_Problem to solve_
After locating the line with "pose proof (Z.mod_pos_bound v 64 ltac:(lia))" in the data that follows, return it and every later line exactly, up to and including the line with "to_byte (Z.lor base q) = base".

____ Information

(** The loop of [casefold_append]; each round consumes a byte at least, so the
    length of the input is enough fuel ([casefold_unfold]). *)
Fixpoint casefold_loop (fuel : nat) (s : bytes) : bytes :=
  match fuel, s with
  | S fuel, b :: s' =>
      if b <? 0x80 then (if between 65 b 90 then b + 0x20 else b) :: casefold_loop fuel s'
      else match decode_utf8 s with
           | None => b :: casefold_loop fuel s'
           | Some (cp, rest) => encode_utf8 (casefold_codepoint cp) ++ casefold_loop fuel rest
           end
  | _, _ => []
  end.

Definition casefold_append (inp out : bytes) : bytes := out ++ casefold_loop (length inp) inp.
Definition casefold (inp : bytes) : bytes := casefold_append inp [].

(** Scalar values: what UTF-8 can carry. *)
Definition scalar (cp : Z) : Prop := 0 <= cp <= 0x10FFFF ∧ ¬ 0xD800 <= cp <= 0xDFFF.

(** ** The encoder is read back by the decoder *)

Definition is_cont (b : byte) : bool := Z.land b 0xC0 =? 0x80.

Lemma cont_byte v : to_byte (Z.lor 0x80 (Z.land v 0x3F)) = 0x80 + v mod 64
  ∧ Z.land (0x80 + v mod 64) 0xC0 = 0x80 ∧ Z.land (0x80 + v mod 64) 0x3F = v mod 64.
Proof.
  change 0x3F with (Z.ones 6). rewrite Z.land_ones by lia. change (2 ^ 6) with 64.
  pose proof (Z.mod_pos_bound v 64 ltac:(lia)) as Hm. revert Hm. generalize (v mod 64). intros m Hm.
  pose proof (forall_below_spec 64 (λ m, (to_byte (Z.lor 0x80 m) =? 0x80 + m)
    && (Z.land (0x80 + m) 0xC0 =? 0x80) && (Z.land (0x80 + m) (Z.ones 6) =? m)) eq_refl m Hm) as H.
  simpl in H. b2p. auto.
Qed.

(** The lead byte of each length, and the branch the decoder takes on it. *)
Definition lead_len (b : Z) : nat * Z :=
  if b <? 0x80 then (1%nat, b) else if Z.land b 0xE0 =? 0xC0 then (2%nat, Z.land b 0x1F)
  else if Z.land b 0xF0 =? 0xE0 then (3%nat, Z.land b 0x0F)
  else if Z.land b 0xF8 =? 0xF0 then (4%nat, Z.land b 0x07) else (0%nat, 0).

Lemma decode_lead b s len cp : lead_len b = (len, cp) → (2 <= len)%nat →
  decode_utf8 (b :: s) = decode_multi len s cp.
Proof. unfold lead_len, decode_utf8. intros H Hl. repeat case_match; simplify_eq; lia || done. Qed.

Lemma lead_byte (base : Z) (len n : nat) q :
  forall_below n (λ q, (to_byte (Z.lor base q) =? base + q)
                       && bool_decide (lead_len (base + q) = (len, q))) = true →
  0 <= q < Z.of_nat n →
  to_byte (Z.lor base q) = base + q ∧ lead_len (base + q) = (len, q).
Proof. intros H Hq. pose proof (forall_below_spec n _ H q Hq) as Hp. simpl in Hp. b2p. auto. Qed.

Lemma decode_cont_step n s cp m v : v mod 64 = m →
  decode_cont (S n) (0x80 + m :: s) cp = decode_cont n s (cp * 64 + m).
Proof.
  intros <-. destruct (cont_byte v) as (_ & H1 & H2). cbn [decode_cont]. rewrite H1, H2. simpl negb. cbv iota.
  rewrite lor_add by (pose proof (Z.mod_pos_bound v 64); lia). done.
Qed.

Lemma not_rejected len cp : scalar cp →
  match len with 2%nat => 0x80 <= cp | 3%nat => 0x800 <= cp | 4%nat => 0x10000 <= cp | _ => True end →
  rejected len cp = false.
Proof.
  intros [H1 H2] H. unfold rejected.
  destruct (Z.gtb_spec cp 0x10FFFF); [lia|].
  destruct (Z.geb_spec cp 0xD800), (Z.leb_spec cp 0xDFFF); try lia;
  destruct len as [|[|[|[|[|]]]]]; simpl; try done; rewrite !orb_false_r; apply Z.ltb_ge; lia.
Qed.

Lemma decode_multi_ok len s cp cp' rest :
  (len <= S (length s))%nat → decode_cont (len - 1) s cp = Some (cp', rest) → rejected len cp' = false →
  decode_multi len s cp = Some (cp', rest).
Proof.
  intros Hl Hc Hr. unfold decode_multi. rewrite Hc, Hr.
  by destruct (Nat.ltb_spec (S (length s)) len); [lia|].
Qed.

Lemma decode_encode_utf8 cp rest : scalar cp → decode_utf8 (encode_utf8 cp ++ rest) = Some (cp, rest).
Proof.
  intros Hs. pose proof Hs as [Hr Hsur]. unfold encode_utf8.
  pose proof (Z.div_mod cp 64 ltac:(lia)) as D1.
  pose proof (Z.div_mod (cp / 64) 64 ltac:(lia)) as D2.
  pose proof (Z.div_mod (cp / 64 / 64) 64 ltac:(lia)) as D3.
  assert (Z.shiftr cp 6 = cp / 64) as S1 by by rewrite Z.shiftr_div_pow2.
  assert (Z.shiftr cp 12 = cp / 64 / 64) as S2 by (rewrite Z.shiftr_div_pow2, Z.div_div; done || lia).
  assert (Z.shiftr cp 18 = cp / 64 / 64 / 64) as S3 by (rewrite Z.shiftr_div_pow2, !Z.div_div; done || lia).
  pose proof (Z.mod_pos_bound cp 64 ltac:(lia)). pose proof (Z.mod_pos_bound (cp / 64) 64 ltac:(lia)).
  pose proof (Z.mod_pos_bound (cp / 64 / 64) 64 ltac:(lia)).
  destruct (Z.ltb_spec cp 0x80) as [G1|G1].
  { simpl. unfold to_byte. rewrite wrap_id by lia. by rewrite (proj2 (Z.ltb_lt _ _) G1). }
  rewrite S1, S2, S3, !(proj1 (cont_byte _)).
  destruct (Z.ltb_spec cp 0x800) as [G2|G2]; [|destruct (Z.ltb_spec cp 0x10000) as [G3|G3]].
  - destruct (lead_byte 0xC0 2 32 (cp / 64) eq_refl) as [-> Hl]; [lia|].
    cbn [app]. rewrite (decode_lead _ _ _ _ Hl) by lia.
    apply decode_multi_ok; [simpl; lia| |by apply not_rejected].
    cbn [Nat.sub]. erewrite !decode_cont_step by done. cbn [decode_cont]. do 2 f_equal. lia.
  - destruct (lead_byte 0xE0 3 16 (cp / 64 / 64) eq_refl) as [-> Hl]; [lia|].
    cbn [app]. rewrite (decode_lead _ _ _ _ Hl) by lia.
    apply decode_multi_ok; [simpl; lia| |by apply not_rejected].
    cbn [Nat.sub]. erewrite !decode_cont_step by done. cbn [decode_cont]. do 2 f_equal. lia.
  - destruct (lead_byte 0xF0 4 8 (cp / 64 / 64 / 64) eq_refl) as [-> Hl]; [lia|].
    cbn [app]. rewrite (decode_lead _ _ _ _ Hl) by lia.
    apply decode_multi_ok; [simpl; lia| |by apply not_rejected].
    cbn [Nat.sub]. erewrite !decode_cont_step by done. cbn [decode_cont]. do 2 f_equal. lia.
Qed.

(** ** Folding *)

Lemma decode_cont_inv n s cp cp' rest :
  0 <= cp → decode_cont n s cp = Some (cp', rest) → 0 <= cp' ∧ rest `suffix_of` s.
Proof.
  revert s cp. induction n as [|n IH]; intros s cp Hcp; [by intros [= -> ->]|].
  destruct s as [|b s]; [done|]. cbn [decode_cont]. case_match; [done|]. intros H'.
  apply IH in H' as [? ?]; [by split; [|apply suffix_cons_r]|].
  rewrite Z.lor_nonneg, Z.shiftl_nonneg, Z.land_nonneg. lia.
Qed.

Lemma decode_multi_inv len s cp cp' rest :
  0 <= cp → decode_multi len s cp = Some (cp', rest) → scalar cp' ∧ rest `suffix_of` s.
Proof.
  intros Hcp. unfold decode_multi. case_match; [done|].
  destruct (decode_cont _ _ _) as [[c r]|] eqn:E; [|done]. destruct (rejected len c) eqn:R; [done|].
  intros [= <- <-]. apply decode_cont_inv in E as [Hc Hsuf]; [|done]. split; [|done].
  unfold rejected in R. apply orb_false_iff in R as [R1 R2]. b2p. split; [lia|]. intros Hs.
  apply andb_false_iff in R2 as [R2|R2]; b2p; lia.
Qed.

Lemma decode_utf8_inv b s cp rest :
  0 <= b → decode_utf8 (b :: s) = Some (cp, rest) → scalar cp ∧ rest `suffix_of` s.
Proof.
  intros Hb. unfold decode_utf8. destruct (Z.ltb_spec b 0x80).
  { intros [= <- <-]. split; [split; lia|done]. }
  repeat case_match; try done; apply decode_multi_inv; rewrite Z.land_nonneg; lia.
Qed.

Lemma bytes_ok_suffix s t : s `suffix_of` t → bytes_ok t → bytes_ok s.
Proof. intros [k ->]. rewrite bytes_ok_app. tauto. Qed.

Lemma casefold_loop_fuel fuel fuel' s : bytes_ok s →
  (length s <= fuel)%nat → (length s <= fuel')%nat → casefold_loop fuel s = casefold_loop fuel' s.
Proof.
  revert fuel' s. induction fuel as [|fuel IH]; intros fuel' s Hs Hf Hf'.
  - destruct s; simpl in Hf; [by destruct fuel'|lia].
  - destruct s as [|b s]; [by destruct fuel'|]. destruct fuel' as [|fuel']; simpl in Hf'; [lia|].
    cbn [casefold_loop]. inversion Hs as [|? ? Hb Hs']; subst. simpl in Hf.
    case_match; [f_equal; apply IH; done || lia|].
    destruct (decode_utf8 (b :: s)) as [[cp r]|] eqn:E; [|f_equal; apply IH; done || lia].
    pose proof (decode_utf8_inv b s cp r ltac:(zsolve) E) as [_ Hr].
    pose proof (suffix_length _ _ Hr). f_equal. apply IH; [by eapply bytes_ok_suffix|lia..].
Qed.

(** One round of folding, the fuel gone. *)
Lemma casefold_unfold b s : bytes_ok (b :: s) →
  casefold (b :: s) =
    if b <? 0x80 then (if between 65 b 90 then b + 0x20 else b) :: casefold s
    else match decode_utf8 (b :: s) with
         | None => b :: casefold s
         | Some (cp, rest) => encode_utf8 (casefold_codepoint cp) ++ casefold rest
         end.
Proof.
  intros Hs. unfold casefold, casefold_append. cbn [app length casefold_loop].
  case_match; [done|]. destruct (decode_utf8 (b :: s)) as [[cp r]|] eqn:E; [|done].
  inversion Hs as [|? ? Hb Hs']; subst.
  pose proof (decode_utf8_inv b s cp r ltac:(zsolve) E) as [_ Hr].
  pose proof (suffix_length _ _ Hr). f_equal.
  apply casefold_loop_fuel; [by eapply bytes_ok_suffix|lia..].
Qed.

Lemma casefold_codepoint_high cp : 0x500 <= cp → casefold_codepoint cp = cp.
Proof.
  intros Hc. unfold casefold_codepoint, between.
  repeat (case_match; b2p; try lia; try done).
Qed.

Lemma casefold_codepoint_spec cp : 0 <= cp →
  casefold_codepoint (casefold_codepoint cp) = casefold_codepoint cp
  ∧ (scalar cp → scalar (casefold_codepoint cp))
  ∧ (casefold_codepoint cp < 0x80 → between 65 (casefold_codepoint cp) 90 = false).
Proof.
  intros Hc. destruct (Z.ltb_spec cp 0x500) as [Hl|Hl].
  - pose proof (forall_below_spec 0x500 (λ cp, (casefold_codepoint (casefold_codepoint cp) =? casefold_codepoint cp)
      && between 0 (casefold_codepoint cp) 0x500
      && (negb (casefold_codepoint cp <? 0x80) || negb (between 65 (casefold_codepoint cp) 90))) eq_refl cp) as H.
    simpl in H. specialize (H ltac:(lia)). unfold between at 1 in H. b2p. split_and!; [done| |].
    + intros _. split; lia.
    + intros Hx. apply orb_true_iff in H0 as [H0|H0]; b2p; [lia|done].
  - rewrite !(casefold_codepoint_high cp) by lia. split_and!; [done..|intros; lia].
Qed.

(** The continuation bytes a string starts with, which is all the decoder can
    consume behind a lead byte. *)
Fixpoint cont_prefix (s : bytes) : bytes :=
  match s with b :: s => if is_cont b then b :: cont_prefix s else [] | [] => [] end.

________

_Solution for this task_
  pose proof (Z.mod_pos_bound v 64 ltac:(lia)) as Hm. revert Hm. generalize (v mod 64). intros m Hm.
  pose proof (forall_below_spec 64 (λ m, (to_byte (Z.lor 0x80 m) =? 0x80 + m)
    && (Z.land (0x80 + m) 0xC0 =? 0x80) && (Z.land (0x80 + m) (Z.ones 6) =? m)) eq_refl m Hm) as H.
  simpl in H. b2p. auto.
Qed.

(** The lead byte of each length, and the branch the decoder takes on it. *)
Definition lead_len (b : Z) : nat * Z :=
  if b <? 0x80 then (1%nat, b) else if Z.land b 0xE0 =? 0xC0 then (2%nat, Z.land b 0x1F)
  else if Z.land b 0xF0 =? 0xE0 then (3%nat, Z.land b 0x0F)
  else if Z.land b 0xF8 =? 0xF0 then (4%nat, Z.land b 0x07) else (0%nat, 0).

Lemma decode_lead b s len cp : lead_len b = (len, cp) → (2 <= len)%nat →
  decode_utf8 (b :: s) = decode_multi len s cp.
Proof. unfold lead_len, decode_utf8. intros H Hl. repeat case_match; simplify_eq; lia || done. Qed.

Lemma lead_byte (base : Z) (len n : nat) q :
  forall_below n (λ q, (to_byte (Z.lor base q) =? base + q)
                       && bool_decide (lead_len (base + q) = (len, q))) = true →
  0 <= q < Z.of_nat n →
  to_byte (Z.lor base q) = base + q ∧ lead_len (base + q) = (len, q).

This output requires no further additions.